Forgiveness

Wrongs acknowledged by others are easier to forgive.

Forgiving someone when they remain unaware of the hurt they have caused is much harder. How do we forgive when there may never be closure? In this situation, forgiveness isn’t for them; it is for us. We forgive so we can let go of the resentment we carry, not to make the situation right.

Letting go is a process of acceptance. We start by making peace with what cannot be changed. We acknowledge the pain it has caused us. We recognize we have been carrying the weight of this experience long enough and we feel compassion towards ourselves for having endured it. Forgiveness does not require anything more than the quiet agreement within yourself to set it down and move forward with your life.

Forgiving ourselves is the most difficult form of forgiveness. We are not the person we were when it happened - we have gained understanding.
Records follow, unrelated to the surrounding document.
(* ===== verification/QueryRef.v ===== *)
(** * Queries: reference semantics

    What a statement means on tables seen as sorted lists of rows: no index, no
    cache, no tree.  [ref_exec D s] is the new state and the reply, or [None]
    where the reply is an error and nothing changes. *)

From S2P Require Import Prelude AssocList CxxStd Schema Row Table TableSpec DatabaseSpec Lexer Ast Parser QueryExecutor.

(** ** Conditions *)
Definition op_holds (op : CompareOp) (c : comparison) : bool :=
  match op, c with
  | EQ, Eq | LT, Lt | GT, Gt => true
  | NE, Lt | NE, Gt | LE, Lt | LE, Eq | GE, Gt | GE, Eq => true
  | _, _ => false
  end.

Definition string_order (a b : string) : comparison :=
  if string_ltb a b then Lt else if bool_decide (a = b) then Eq else Gt.

(** The order of a cell and a literal of its type. *)
Definition literal_order (v : Value) (literal : string) : comparison :=
  match v with
  | IntV z => Z.compare z (from_chars literal).1.1
  | TextV t => string_order t literal
  end.

Definition clause_holds (r : Row) (w : WhereClause) : bool :=
  match value r (wc_column w) with
  | Val v => op_holds (wc_op w) (literal_order v (wc_value w))
  | _ => false
  end.

Definition where_holds (ws : WhereList) (r : Row) : bool := forallb (clause_holds r) ws.

Definition clause_ok (s : Schema) (w : WhereClause) : bool := literal_fits s (wc_column w) (wc_value w).
Definition where_ok (s : Schema) (ws : WhereList) : bool := forallb (clause_ok s) ws.

(** ** Replies *)
Definition cell_text (r : Row) (c : string) : string :=
  match value r c with Val v => toStringValue v | _ => "" end.

Definition row_text (s : Schema) (r : Row) (cols : list string) : string :=
  String.concat ", " ((λ c, c +:+ "=" +:+ cell_text r c) <$>
    match cols with [] => name <$> columns_ s | _ => cols end).

Definition select_text (s : Schema) (rows : list Row) (cols : list string) : string :=
  match rows with
  | [] => "(0 rows)"
  | _ => String.concat "" ((λ r, row_text s r cols +:+ newline) <$> rows) +:+
         "(" +:+ rowsSuffix (length rows) +:+ ")"
  end.

(** ** Statements *)
Definition ref_create (D : Abs) (stmt : CreateTableStatement) : option (Abs * string) :=
  let s := mkSchema ((λ d, mkColumn (cd_name d) (cd_type d)) <$> cr_columns stmt) in
  if bool_decide (schema_ok s ∧ has_int_id s = true ∧ cr_table stmt ≠ "" ∧ D !! cr_table stmt = None)
  then Some (<[cr_table stmt:=(s, [])]> D, "OK") else None.

Definition ref_drop (D : Abs) (stmt : DropTableStatement) : option (Abs * string) :=
  if D !! dr_table stmt is Some _ then Some (delete (dr_table stmt) D, "OK") else None.

(** A statement on the rows [l] of a table with the schema [s]: the new rows and
    the reply. *)
Abbreviation Rows := (list (Z * Row)).

Definition rows_insert (stmt : InsertStatement) (s : Schema) (l : Rows) : option (Rows * string) :=
  let assignments := zip (in_columns stmt) (in_values stmt) in
  let r := applySets s (blank s) assignments in
  if forallb (λ a, literal_fits s a.1 a.2) assignments && is_full r then
    match value r kIdColumn with
    | Val (IntV id) => if bool_decide (al_lookup id l = None) then Some (al_insert id r l, "OK") else None
    | _ => None
    end
  else None.

Definition rows_select (stmt : SelectStatement) (s : Schema) (l : Rows) : option (Rows * string) :=
  if forallb (hasColumn s) (se_columns stmt) && where_ok s (se_where stmt)
  then Some (l, select_text s (base.filter (λ e, where_holds (se_where stmt) e.2 = true) l).*2 (se_columns stmt))
  else None.

Definition rows_update (stmt : UpdateStatement) (s : Schema) (l : Rows) : option (Rows * string) :=
  if where_ok s (up_where stmt) && forallb (assignment_ok s) (up_assignments stmt) then
    let matches r := where_holds (up_where stmt) r in
    Some ((λ e, if matches e.2 then (e.1, applySets s e.2 (up_assignments stmt)) else e) <$> l,
          "OK (" +:+ rowsSuffix (length (base.filter (λ e, matches e.2 = true) l)) +:+ " updated)")
  else None.

Definition rows_delete (stmt : DeleteStatement) (s : Schema) (l : Rows) : option (Rows * string) :=
  if where_ok s (de_where stmt) then
    let matches r := where_holds (de_where stmt) r in
    Some (base.filter (λ e, matches e.2 = false) l,
          "OK (" +:+ rowsSuffix (length (base.filter (λ e, matches e.2 = true) l)) +:+ " deleted)")
  else None.

(** A statement on the table [n]. *)
Definition at_rows (D : Abs) (n : string) (f : Schema → Rows → option (Rows * string)) : option (Abs * string) :=
  match D !! n with
  | None => None
  | Some (s, l) => match f s l with Some (l', reply) => Some (<[n:=(s, l')]> D, reply) | None => None end
  end.

Definition ref_exec (D : Abs) (s : Statement) : option (Abs * string) :=
  match s with
  | SCreate s => ref_create D s
  | SDrop s => ref_drop D s
  | SInsert s => at_rows D (in_table s) (rows_insert s)
  | SSelect s => at_rows D (se_table s) (rows_select s)
  | SUpdate s => at_rows D (up_table s) (rows_update s)
  | SDelete s => at_rows D (de_table s) (rows_delete s)
  end.

(** The reply to a query text: the reference's, or an error message and no change. *)
Definition ref_query (D : Abs) (query : string) : option (Abs * string) :=
  match parseQuery query with Val s => ref_exec D s | _ => None end.

Definition ref_next (D : Abs) (query : string) : Abs :=
  match ref_query D query with Some (D', _) => D' | None => D end.

Definition answer (D : Abs) (query reply : string) : Prop :=
  match ref_query D query with
  | Some (_, r) => reply = r
  | None => ∃ w, reply = "ERROR: " +:+ w
  end.

Fixpoint answers (D : Abs) (queries replies : list string) : Prop :=
  match queries, replies with
  | [], [] => True
  | q :: qs, r :: rs => answer D q r ∧ answers (ref_next D q) qs rs
  | _, _ => False
  end.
We forget that we did not gain this wisdom until after, but this is the point from which we often judge ourselves. 

Peeling back the layers to understand the origin is how we begin. If we are able to do this, we may realize that there were factors outside of our control contributing to who we became and the decisions we made. It is in this space that we can begin to let go of our regret and feel a sense of compassion towards ourselves.

Forgiveness isn’t always about righting a wrong, it can also be about recognizing that we are all imperfect and live in an imperfect world. We cannot change what is past, only how we proceed moving forward. Forgiveness supports our ability to begin to let go.